I was in my apartment in Brighton, in the process of missing the marathon for the first time in my life, because my daughter was only two weeks old and I wasn’t going to be more than ten feet from her side. David’s wife Michelle was down on Boylston Street waiting for him with their two young sons. She and I had been texting back and forth on his progress. I couldn’t be there, but I wanted to know the minute he crossed the line, so I could share in his achievement in some small way.
At 2:45 p.m., Michelle texted me that he had just crossed the finish line.
Four minutes later, at 2:49 p.m., I received another text from her. It read, “wtf bombs?”

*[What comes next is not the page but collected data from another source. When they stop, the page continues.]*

(* ===== verification/Identity.v ===== *)
(** A player's identity ([crates/tpf3mp-net/src/identity.rs]): the key file an agent
    loads or creates, and the proof that a player holds its key, bound to one session.

    Several agents may start at once.  Each is a process that takes turns with the
    others at single calls of the file system; a crash is a process that takes no more
    turns.  How each call ends is an argument.  A file has a number, as an inode has,
    and names lead to it, so that a link and an open file are what they are.  [ring],
    which makes keys and signatures, and the keying material a session exports are
    parameters. *)
From S2P Require Import Prelude Proto Chars Ident.
Local Open Scope Z_scope.

Abbreviation Name := (Chars * option Chars)%type (only parsing).

Inductive IoKind := NotFound | AlreadyExists | OtherIo.
Inductive IdentityError := InvalidKey | Generate | IdentityIo (kind : IoKind) | KeyingMaterial.

#[export] Instance IoKind_eq_dec : EqDecision IoKind.
Proof. solve_decision. Defined.

(** * Keys *)

(** What [ring] offers: keys from their PKCS#8 encoding, with their public halves, and
    signatures. *)
Record Ring := MkRing {
  KeyPair : Type;
  pair_of_pkcs8 : list Z → option KeyPair;
  public_key : KeyPair → list Z;
  sign : KeyPair → list Z → list Z;
  verify : list Z → list Z → list Z → bool;
}.

Record Identity (G : Ring) := MkIdentity { key_pair : KeyPair G; player : PlayerId }.
Arguments MkIdentity {G} _ _.
Arguments key_pair {G} _.
Arguments player {G} _.

Section keys.
Context (G : Ring).

Definition from_pkcs8 (pkcs8 : list Z) : result (Identity G) IdentityError :=
  let? key := ok_or (pair_of_pkcs8 G pkcs8) InvalidKey in
  let public := public_key G key in
  if negb (length public =? 32)%nat then Err InvalidKey
  else Ok (MkIdentity key (from_fixed public)).

(** [drawn]: the key [ring] makes from the system's random numbers, if it can. *)
Definition generate (drawn : option (list Z)) : result (Identity G * list Z) IdentityError :=
  let? pkcs8 := ok_or drawn Generate in
  let? identity := from_pkcs8 pkcs8 in
  Ok (identity, pkcs8).
End keys.

(** * Proofs *)

Definition AUTH_DOMAIN : list Z := chars "tpf3mp-auth-v1".
Definition AUTH_EXPORTER_LABEL : list Z := chars "EXPORTER-tpf3mp-auth".

(** Encodings of the points of small order, as the code lists them. *)
Definition SMALL_ORDER : list (list Z) := [
  replicate 32 0;
  0x01 :: replicate 31 0;
  [0x26; 0xe8; 0x95; 0x8f; 0xc2; 0xb2; 0x27; 0xb0; 0x45; 0xc3; 0xf4;
   0x89; 0xf2; 0xef; 0x98; 0xf0; 0xd5; 0xdf; 0xac; 0x05; 0xd3; 0xc6;
   0x33; 0x39; 0xb1; 0x38; 0x02; 0x88; 0x6d; 0x53; 0xfc; 0x05];
  [0xc7; 0x17; 0x6a; 0x70; 0x3d; 0x4d; 0xd8; 0x4f; 0xba; 0x3c; 0x0b;
   0x76; 0x0d; 0x10; 0x67; 0x0f; 0x2a; 0x20; 0x53; 0xfa; 0x2c; 0x39;
   0xcc; 0xc6; 0x4e; 0xc7; 0xfd; 0x77; 0x92; 0xac; 0x03; 0x7a];
  [0xec] ++ replicate 30 0xff ++ [0x7f];
  [0xed] ++ replicate 30 0xff ++ [0x7f];
  [0xee] ++ replicate 30 0xff ++ [0x7f]].

(** Comparing all but the sign, the top bit of the last byte. *)
Definition same_point (key point : list Z) : bool :=
  bool_decide (take 31 key = take 31 point) && (Z.land (nth 31 key 0) 0x7f =? nth 31 point 0).

Definition has_small_order (key : list Z) : bool :=
  if negb (length key =? 32)%nat then false else existsb (same_point key) SMALL_ORDER.

Section proofs.
Context (G : Ring) {Connection : Type}.

(** [quinn] and TLS: 32 bytes that both ends of a session derive for a label. *)
Context (export_keying_material : Connection → list Z → list Z → option (list Z)).

Definition auth_message (connection : Connection) : result (list Z) IdentityError :=
  let? keying_material := ok_or (export_keying_material connection AUTH_EXPORTER_LABEL []) KeyingMaterial in
  Ok (AUTH_DOMAIN ++ keying_material).

Definition prove (identity : Identity G) (connection : Connection) : result Z IdentityError :=
  let? message := auth_message connection in
  let signature := sign G (key_pair identity) message in
  if negb (length signature =? 64)%nat then Err InvalidKey else Ok (from_fixed signature).

Definition verify_proof (connection : Connection) (who : PlayerId) (proof : Z) : bool :=
  if has_small_order (fixed_bytes 32 who) then false
  else
    match auth_message connection with
    | Err _ => false
    | Ok message => verify G (fixed_bytes 32 who) message (fixed_bytes 64 proof)
    end.
End proofs.

(** * The file system *)

Record Disk := MkDisk { names : gmap Name nat; data : gmap nat (list Z) }.

(** How a call ends, when the disk has a say: as it should, or with an error, a write
    after some bytes. *)
Inductive Call := Works | Fails (reached : nat).

Definition file_at (d : Disk) (n : Name) : option (list Z) := names d !! n ≫= λ file, data d !! file.

Definition read (d : Disk) (n : Name) (c : Call) : result (list Z) IoKind :=
  match c with
  | Works => ok_or (file_at d n) NotFound
  | Fails _ => Err OtherIo
  end.

Definition new_file (d : Disk) : nat := fresh (dom (data d) ∪ (map_img (names d) : gset nat)).

(** [create_new]: only if nothing has the name. *)
Definition open_new (d : Disk) (n : Name) (c : Call) : Disk * result nat IoKind :=
  match names d !! n, c with
  | Some _, _ => (d, Err AlreadyExists)
  | None, Fails _ => (d, Err OtherIo)
  | None, Works => let file := new_file d in (MkDisk (<[n := file]> (names d)) (<[file := []]> (data d)), Ok file)
  end.

Definition write_all (d : Disk) (file : nat) (bytes : list Z) (c : Call) : Disk * result unit IoKind :=
  match c with
  | Works => (MkDisk (names d) (<[file := bytes]> (data d)), Ok tt)
  | Fails n => (MkDisk (names d) (<[file := take n bytes]> (data d)), Err OtherIo)
  end.

Definition hard_link (d : Disk) (original link : Name) (c : Call) : Disk * result unit IoKind :=
  match names d !! original, names d !! link, c with
  | None, _, _ => (d, Err NotFound)
  | _, Some _, _ => (d, Err AlreadyExists)
  | _, _, Fails _ => (d, Err OtherIo)
  | Some file, None, Works => (MkDisk (<[link := file]> (names d)) (data d), Ok tt)
  end.

(** [rename] replaces what has the name. *)
Definition rename (d : Disk) (original to : Name) (c : Call) : Disk * result unit IoKind :=
  match names d !! original, c with
  | None, _ => (d, Err NotFound)
  | _, Fails _ => (d, Err OtherIo)
  | Some file, Works => (MkDisk (<[to := file]> (delete original (names d))) (data d), Ok tt)
  end.

Definition remove_file (d : Disk) (n : Name) (c : Call) : Disk :=
  match c with Works => MkDisk (delete n (names d)) (data d) | Fails _ => d end.

(** [Path::exists], which says no when it cannot tell. *)
Definition exists_at (d : Disk) (n : Name) (c : Call) : bool :=
  match c with Works => bool_decide (is_Some (names d !! n)) | Fails _ => false end.

(** * Loading or creating *)

(** [with_extension] of the random suffix and [tmp]. *)
Definition temporary_of (path : Name) (suffix : list Z) : Name :=
  (path.1 ++ chars "." ++ write_hex suffix, Some (chars "tmp")).

Section load.
Context (G : Ring) (path : Name) (has_parent : bool).

(** Where a process is in [load_or_create], at a call of the file system: before it
    reads the file, creates the directory, opens, writes and flushes the temporary
    file; at the link, the look and the rename of [publish]; before it removes the
    temporary file and reads the other's. *)
Inductive Stage :=
  | Reading
  | MakingDir (identity : Identity G) (pkcs8 : list Z)
  | Opening (identity : Identity G) (pkcs8 : list Z) (temporary : Name)
  | Writing (identity : Identity G) (pkcs8 : list Z) (temporary : Name) (file : nat)
  | Syncing (identity : Identity G) (pkcs8 : list Z) (temporary : Name) (file : nat)
  | Linking (identity : Identity G) (pkcs8 : list Z) (temporary : Name) (file : nat)
  | Looking (identity : Identity G) (temporary : Name)
  | Renaming (identity : Identity G) (temporary : Name)
  | Removing (identity : Identity G) (temporary : Name) (published : result unit IoKind)
  | Rereading
  | Finished (loaded : result (Identity G) IdentityError).

(** What the system's random numbers give a process, and where it is. *)
Record Process := MkProcess { drawn : option (list Z); suffix : option (list Z); stage : Stage }.

Definition io_error (kind : IoKind) : Stage := Finished (Err (IdentityIo kind)).

(** After the directory is there: the suffix, and on to the temporary file. *)
Definition draw_suffix (p : Process) (identity : Identity G) (pkcs8 : list Z) : Stage :=
  match suffix p with
  | None => Finished (Err Generate)
  | Some s => Opening identity pkcs8 (temporary_of path s)
  end.

Definition create (p : Process) : Stage :=
  match generate G (drawn p) with
  | Err e => Finished (Err e)
  | Ok (identity, pkcs8) => if has_parent then MakingDir identity pkcs8 else draw_suffix p identity pkcs8
  end.

(** [publish]: after the link, and after the look that follows where no link can be made. *)
Definition after_link (identity : Identity G) (temporary : Name) (linked : result unit IoKind) : Stage :=
  match linked with
  | Err AlreadyExists => Removing identity temporary linked
  | Err _ => Looking identity temporary
  | Ok _ => Removing identity temporary linked
  end.

Definition after_look (identity : Identity G) (temporary : Name) (there : bool) : Stage :=
  if there then Removing identity temporary (Err AlreadyExists) else Renaming identity temporary.

(** [load_or_create], with [write_private] and [publish], from one call to the next. *)
Definition advance (d : Disk) (p : Process) (c : Call) : Disk * Stage :=
  match stage p with
  | Reading =>
      (d, match read d path c with
          | Ok pkcs8 => Finished (from_pkcs8 G pkcs8)
          | Err NotFound => create p
          | Err kind => io_error kind
          end)
  | MakingDir identity pkcs8 =>
      (d, match c with Works => draw_suffix p identity pkcs8 | Fails _ => io_error OtherIo end)
  | Opening identity pkcs8 temporary =>
      match open_new d temporary c with
      | (d, Ok file) => (d, Writing identity pkcs8 temporary file)
      | (d, Err kind) => (d, io_error kind)
      end
  | Writing identity pkcs8 temporary file =>
      match write_all d file pkcs8 c with
      | (d, Ok _) => (d, Syncing identity pkcs8 temporary file)
      | (d, Err kind) => (d, io_error kind)
      end
  | Syncing identity pkcs8 temporary file =>
      (d, match c with Works => Linking identity pkcs8 temporary file | Fails _ => io_error OtherIo end)
  | Linking identity pkcs8 temporary file =>
      let '(d, linked) := hard_link d temporary path c in (d, after_link identity temporary linked)
  | Looking identity temporary => (d, after_look identity temporary (exists_at d path c))
  | Renaming identity temporary =>
      let '(d, renamed) := rename d temporary path c in (d, Removing identity temporary renamed)
  | Removing identity temporary published =>
      (remove_file d temporary c,
       match published with
       | Ok _ => Finished (Ok identity)
       | Err AlreadyExists => Rereading
       | Err kind => io_error kind
       end)
  | Rereading =>
      (d, match read d path c with
          | Ok pkcs8 => Finished (from_pkcs8 G pkcs8)
          | Err kind => io_error kind
          end)
  | Finished _ => (d, stage p)
  end.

I turned on NECN, the New England version of CNN, more out of curiosity than concern, because Boston is a very old city with very old utilities, and stuff goes “Boom” all the time. A transformer could have shorted out, a water main could have burst, or a couple of cars could have collided – very common events, all, that Michelle may have mistaken for explosions. In the space of five minutes, NECN’s coverage transformed from happy, lighthearted reporting on the doings of the day to confusion, and then to darkness.

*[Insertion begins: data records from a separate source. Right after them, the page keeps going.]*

(* ===== verification/Limit.v ===== *)
(** Rate limits ([crates/tpf3mp-server/src/limit.rs]): the token bucket that
    bounds what a player may send, and what it grants over any series of
    requests. *)
From S2P Require Import Prelude.
Local Open Scope Z_scope.

Record TokenBucket := MkTokenBucket {
  per_second : Z;
  capacity_milli : Z;
  milli : Z;
  refilled : Instant;
}.
#[export] Instance eta_TokenBucket : Eta TokenBucket := fun b =>
  MkTokenBucket (per_second b) (capacity_milli b) (milli b) (refilled b).

(** A full bucket; [now] is [Instant::now()]. *)
Definition TokenBucket_new (per_second burst : Z) (now : Instant) : TokenBucket :=
  let capacity_milli := burst * 1000 in
  MkTokenBucket per_second capacity_milli capacity_milli now.

Definition elapsed_ms (b : TokenBucket) (now : Instant) : Z :=
  let ms := as_millis (saturating_duration_since now (refilled b)) in
  if ms <=? u64_max then ms else u64_max.

Definition TokenBucket_take (b : TokenBucket) (now : Instant) (cost : Z) : TokenBucket * bool :=
  let elapsed_ms := elapsed_ms b now in
  let b := b <| refilled := now |> in
  let b := b <| milli := Z.min
    (saturating_add_u64 (milli b) (saturating_mul_u64 elapsed_ms (per_second b)))
    (capacity_milli b) |> in
  let cost_milli := saturating_mul_u64 cost 1000 in
  if cost_milli <=? milli b then (b <| milli := milli b - cost_milli |>, true)
  else (b, false).

(** * What a bucket grants *)

Record bucket_ok (b : TokenBucket) : Prop := {
  bo_rate : is_u32 (per_second b);
  bo_cap : 0 ≤ capacity_milli b ≤ u32_max * 1000;
  bo_milli : 0 ≤ milli b ≤ capacity_milli b;
}.

Lemma TokenBucket_new_ok per_second burst now :
  is_u32 per_second → is_u32 burst → bucket_ok (TokenBucket_new per_second burst now).
Proof. intros. split; cbn; unfold is_u32, u32_max in *; lia. Qed.

Lemma elapsed_ms_bounds b now :
  0 ≤ elapsed_ms b now ∧ elapsed_ms b now * 1000000 ≤ Z.max (now - refilled b) 0.
Proof.
  unfold elapsed_ms, as_millis, saturating_duration_since.
  pose proof (Z.mul_div_le (Z.max (now - refilled b) 0) 1000000).
  pose proof (Z.div_pos (Z.max (now - refilled b) 0) 1000000).
  unfold u64_max. destruct (Z.leb_spec (Z.max (now - refilled b) 0 / 1000000) (2 ^ 64 - 1)); lia.
Qed.

(** One request: the bucket stays well formed, and what it then holds plus what
    it granted is at most what it held plus the refill. *)
Lemma take_ok b now cost :
  bucket_ok b → 0 ≤ cost →
  let '(b', granted) := TokenBucket_take b now cost in
  bucket_ok b' ∧ per_second b' = per_second b ∧ capacity_milli b' = capacity_milli b ∧
  refilled b' = now ∧
  milli b' + (if granted then 1000 * cost else 0) ≤ milli b + elapsed_ms b now * per_second b.
Proof.
  intros [Hr Hc Hm] Hcost. destruct (elapsed_ms_bounds b now) as [He _].
  unfold TokenBucket_take. cbn.
  set (m := Z.min (saturating_add_u64 (milli b) (saturating_mul_u64 (elapsed_ms b now) (per_second b)))
    (capacity_milli b)).
  assert (0 ≤ m ≤ capacity_milli b ∧ m ≤ milli b + elapsed_ms b now * per_second b).
  { unfold m, saturating_add_u64, saturating_mul_u64. unfold is_u32, u64_max in *.
    assert (0 ≤ elapsed_ms b now * per_second b) by nia. lia. }
  unfold saturating_mul_u64.
  destruct (Z.leb_spec (Z.min (cost * 1000) u64_max) m) as [Hle | Hgt]; cbn.
  - assert (m ≤ u64_max - 1) by (unfold u64_max, u32_max in *; lia).
    split; [split; cbn; [done | done | lia] |]. repeat split; lia.
  - split; [split; cbn; [done | done | lia] |]. repeat split; lia.
Qed.

(** Requests in order: the time and cost of each, and what was granted. *)
Fixpoint take_all (b : TokenBucket) (requests : list (Instant * Z)) : TokenBucket * Z :=
  match requests with
  | [] => (b, 0)
  | (now, cost) :: requests =>
      let '(b, granted) := TokenBucket_take b now cost in
      let '(b, total) := take_all b requests in
      (b, (if granted then cost else 0) + total)
  end.

(** The clock readings never go back. *)
Fixpoint times_from (t : Instant) (requests : list (Instant * Z)) : Prop :=
  match requests with
  | [] => True
  | (now, _) :: requests => t ≤ now ∧ times_from now requests
  end.

(** The last reading. *)
Definition ends_at (t : Instant) (requests : list (Instant * Z)) : Instant :=
  default t (last requests.*1).

Lemma ends_at_cons t now cost requests :
  ends_at t ((now, cost) :: requests) = ends_at now requests.
Proof.
  unfold ends_at. csimpl. rewrite last_cons.
  by destruct (last requests.*1).
Qed.

Lemma ends_at_ge t requests : times_from t requests → t ≤ ends_at t requests.
Proof.
  revert t. induction requests as [| [now cost] requests IH]; intros t Ht; [done |].
  destruct Ht as [Hle Ht]. rewrite ends_at_cons. specialize (IH _ Ht). lia.
Qed.

Lemma take_all_budget b requests :
  bucket_ok b → Forall (λ r, 0 ≤ r.2) requests → times_from (refilled b) requests →
  (1000 * (take_all b requests).2) * 1000000
  ≤ milli b * 1000000 + (ends_at (refilled b) requests - refilled b) * per_second b.
Proof.
  revert b. induction requests as [| [now cost] requests IH]; intros b Hb Hc Ht.
  { cbn. destruct Hb as [? ? ?]. unfold is_u32 in *. lia. }
  apply Forall_cons in Hc as [Hcost Hc]. destruct Ht as [Hle Ht]. cbn [take_all].
  rewrite ends_at_cons. pose proof (take_ok b now cost Hb Hcost) as Htake.
  destruct (TokenBucket_take b now cost) as [b' granted]. destruct Htake as (Hb' & Hr & Hcap & Hl & Hm).
  specialize (IH b' Hb' Hc). rewrite Hl in IH. specialize (IH Ht).
  destruct (take_all b' requests) as [b'' total]. cbn [snd] in *.
  destruct (elapsed_ms_bounds b now) as [He0 He]. rewrite Hr in IH.
  destruct Hb as [[Hr0 _] _ _].
  assert (elapsed_ms b now * per_second b * 1000000 ≤ (now - refilled b) * per_second b) by nia.
  pose proof (ends_at_ge now requests Ht). destruct granted; nia.
Qed.

(** a rate limit holds over any series of requests.  What a full bucket
    grants until the last of them is at most its burst plus its rate times the
    time passed; costs of every size, granted or refused, are covered. *)
Theorem rate_bound (rate burst : Z) (now : Instant) (requests : list (Instant * Z)) :
  is_u32 rate → is_u32 burst → Forall (λ r, 0 ≤ r.2) requests → times_from now requests →
  let granted := (take_all (TokenBucket_new rate burst now) requests).2 in
  granted * 1000000000 ≤ burst * 1000000000 + rate * (ends_at now requests - now).
Proof.
  intros Hr Hb Hc Ht. cbn zeta.
  pose proof (take_all_budget (TokenBucket_new rate burst now) requests
    (TokenBucket_new_ok _ _ _ Hr Hb) Hc Ht) as H. cbn in H. lia.
Qed.

Lemma rate_bound_witness :
  let requests := [(from_secs 1, 40); (from_secs 2, 25); (from_secs 3, 15)] in
  (take_all (TokenBucket_new 20 40 0) requests).2 * 1000000000
  ≤ 40 * 1000000000 + 20 * (ends_at 0 requests - 0).
Proof.
  apply (rate_bound 20 40 0 [(from_secs 1, 40); (from_secs 2, 25); (from_secs 3, 15)]).
  - by vm_compute.
  - by vm_compute.
  - repeat constructor; vm_compute; congruence.
  - vm_compute. repeat split; congruence.
Defined.

(** Whoever stays within the rate is served.  A request for no more than
    the burst is granted if the whole milliseconds since the last request
    refill it. *)
Theorem patient_served (b : TokenBucket) (now : Instant) (cost : Z) :
  bucket_ok b → 0 ≤ cost → 1000 * cost ≤ capacity_milli b →
  1000 * cost ≤ milli b + elapsed_ms b now * per_second b →
  (TokenBucket_take b now cost).2 = true.
Proof.
  intros [Hr Hc Hm] Hcost Hburst Hfill. destruct (elapsed_ms_bounds b now) as [He _].
  unfold TokenBucket_take. cbn. unfold saturating_add_u64, saturating_mul_u64.
  assert (0 ≤ elapsed_ms b now * per_second b) by (unfold is_u32 in *; nia).
  destruct (Z.leb_spec (Z.min (cost * 1000) u64_max) (Z.min (Z.min (milli b
    + Z.min (elapsed_ms b now * per_second b) u64_max) u64_max) (capacity_milli b))); [done |].
  unfold is_u32, u32_max, u64_max in *. lia.
Qed.

Lemma patient_served_witness :
  (TokenBucket_take (MkTokenBucket 20 40000 0 0) (from_millis 50) 1).2 = true.
Proof.
  apply (patient_served (MkTokenBucket 20 40000 0 0) (from_millis 50) 1).
  - split; vm_compute; split; congruence.
  - lia.
  - vm_compute; congruence.
  - vm_compute; congruence.
Defined.

(** The refill is not quite continuous.  Each request discards the part of
    a millisecond that passed since the one before, granted or not, so that
    requests less than a millisecond apart get no refill at all, however long
    they go on. *)
Theorem impatient_starved (b : TokenBucket) (requests : list (Instant * Z)) :
  bucket_ok b → Forall (λ r, 0 ≤ r.2) requests →
  (∀ i t t', (refilled b :: requests.*1) !! i = Some t → requests.*1 !! i = Some t' →
    t ≤ t' < t + from_millis 1) →
  1000 * (take_all b requests).2 ≤ milli b.
Proof.
  revert b. induction requests as [| [now cost] requests IH]; intros b Hb Hc Hgap.
  { cbn. destruct Hb. lia. }
  apply Forall_cons in Hc as [Hcost Hc]. cbn [take_all].
  assert (elapsed_ms b now = 0) as Hz.
  { destruct (Hgap 0%nat (refilled b) now) as [Hge Hlt]; [done | done |]. unfold from_millis in *.
    destruct (elapsed_ms_bounds b now). lia. }
  pose proof (take_ok b now cost Hb Hcost) as Htake. rewrite Hz in Htake.
  destruct (TokenBucket_take b now cost) as [b' granted]. destruct Htake as (Hb' & _ & _ & Hl & Hm).
  specialize (IH b' Hb' Hc). destruct (take_all b' requests) as [b'' total]. cbn [snd] in *.
  assert (1000 * total ≤ milli b'); [| destruct granted; lia].
  apply IH. intros i t t' Hi Hi'. rewrite Hl in Hi. by apply (Hgap (S i)).
Qed.

Lemma impatient_starved_witness :
  let b := MkTokenBucket 1000 5000 2000 0 in
  1000 * (take_all b [(900000, 1); (1800000, 1); (2700000, 1); (3600000, 1)]).2 ≤ milli b.
Proof.
  apply (impatient_starved (MkTokenBucket 1000 5000 2000 0)
    [(900000, 1); (1800000, 1); (2700000, 1); (3600000, 1)]).
  - split; vm_compute; split; congruence.
  - repeat constructor; vm_compute; congruence.
  - intros [| [| [| [| i]]]] t t'; cbn; intros ? ?; simplify_eq; unfold from_millis; lia.
Defined.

Because she was not mistaken. She was, in fact, right in between the two bomb sites when the first went off, and then the second, and she was caught in the tidal surge of panic with her two children as some ran away from, and others toward, the sound and the smoke and the screaming. Michelle and her boys took shelter in a storefront, and spent the rest of the day trying to find David, which they eventually did, unharmed.
My friend David, his wife Michelle, and their two sons will carry the events of that day with them forever.
My friend Mike was only steps away from the second bomb when it went off, and he saw every horrible thing that is aftermath, the blood, the bodies, the severed limbs, people on fire on the sidewalk, other people frantically putting them out and applying tourniquets to the places where a leg or a foot used to be.
Everyone in Boston was not there when it happened, but everyone who was in Boston for the marathon last year has a story to tell about that day.
I did not know Martin Richard, the eight-year-old boy who died on Boylston Street a year ago today in an explosion that left his father without a leg, on fire, and riddled with shrapnel, that took his sister Jane’s leg, that put a ball bearing through his mother Denise’s eye, that left his older brother Henry remarkably unmarked but deeply scarred all the same. I did not know Lu Lingzi, the Boston University graduate student from China who died steps away from Martin Richard. I did not know Sean Collier, the MIT police officer allegedly gunned down by Dzhokhar and Tamerlan Tsarnaev during their wild, bomb-hurling flight across the city three days after the Marathon attack.
I knew Krystle Campbell. She worked behind the bar at the Summer Shack on Dalton Street next to my bar, right off Boylston and two blocks from where she died one year ago today. My bar only serves beer and wine, so my friends and I would often tromp down the sidewalk to the Shack for Jameson shots when the mood arose. More often than not, it was Krystal who would pour for us, flashing her brilliant smile and bright blue eyes.
She was transferred to another restaurant well before the bombs went off, and I never saw her again until I saw her picture in the paper one year ago this week, and it will bother me for the rest of my life that I can’t remember our last conversation. Her hometown of Medford is building a peace park in her honor, in honor of everyone who was lost and wounded, in honor of the marathon itself, and in honor of a city that is stronger now at the broken places, but ineffably and irretrievably sadder as well.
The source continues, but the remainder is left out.